The point is, if it were a good paper, I'd love to keep contact with the authors. I'm familiar with their previous work, they are usually good in doing what they are doing. We work in neighboring sub-fields. It's unlikely we'd work together - we just happen to use similar methods for different things. But it is likely we'll keep bumping into each other at other conferences or will review each other's papers.
Right now I see three options:
- go to their panel, raise my hand during the Q&A time, list everything that's wrong with their paper. The presenter is really not going to like it (I know I wouldn't).
- talk to the presenter before or after the panel over coffee, list everything that's wrong with the paper, but save him public humiliation. Problems: we are not presented to each other, so he might go on the defensive and stop listening to my comments right after the first "Man, you can't do it this way." Obviously, if he reacts like this, any "let's stay in touch" would be impossible, too.
- say nothing, hoping that reviewers would say it instead.

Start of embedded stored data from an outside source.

(* ===== verification/KqEvent.v ===== *)
(** * Every readiness handler of a kqueue shard keeps the invariant

    One event of the batch at a time: accepting, receiving, sending, and
    delivering the serve owner's answers, with what an unwinding leaves. An
    event that names a slot for which it means nothing (a stale edge, a failed
    change, a reused slot) changes nothing that matters. *)
From S2P Require Import Prelude Bytes Lines Standing Http Gzip Ws Fleet Blocking Lanes Interp Accept Counts Kqueue KqInv KqServe.

Local Open Scope Z_scope.

Section events.
Context {host : KHost} {world : KWorld} {ok : KHostOk}.

Section slots.
Context {rest : Pending}.

(** ** Events of a slot *)
Lemma Inv_put i c c' s : Inv true s -> get i s = Some c -> k_fd c' = k_fd c -> k_peer c' = k_peer c -> conn_ok i c' s -> Inv true (put i c' s).
Proof.
  intros [G Hc] Hg Hf Hp Hk. assert (exists k, socks s !! k_fd c = Some k) as (k & Hs) by (destruct (Hc i c Hg) as [(k & Hs & _) _ _]; eauto).
  constructor.
  - eapply (glob_keeps true i c c'); [done|done|apply alike_put|done|done|eauto|exact (glob_counted true s G)].
  - intros j d Hd. destruct (decide (j = i)) as [->|Hne].
    + rewrite (put_get _ c) in Hd by done. simplify_eq. by eapply conn_ok_frame, Hk.
    + eapply (rest_alike true i c c' s); [done|done|apply alike_put| |done|exact Hd]. auto.
Qed.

Problems: I don't establish any contact with the authors; it might be quite some time before the paper goes through the review process; the reviewers might not be that rigorous and familiar with the methodology (the latter depends on the submission venue, I guess).
If I decide to give feedback, how to use these options to make this feedback useful without sounding like I'm trying to trash these authors' work?
Additional details that might affect the responses:
- Quick googling shows that the paper now has a "working paper" status and is under submission somewhere. And the results have been already featured in The Financial Times. Oh, well...
- Seniority: both the presenter and I are at the post-doc/assistant professor level. Two other coauthors of the paper are senior professors.
- "Are you sure you got the flaws right"? I'm sure.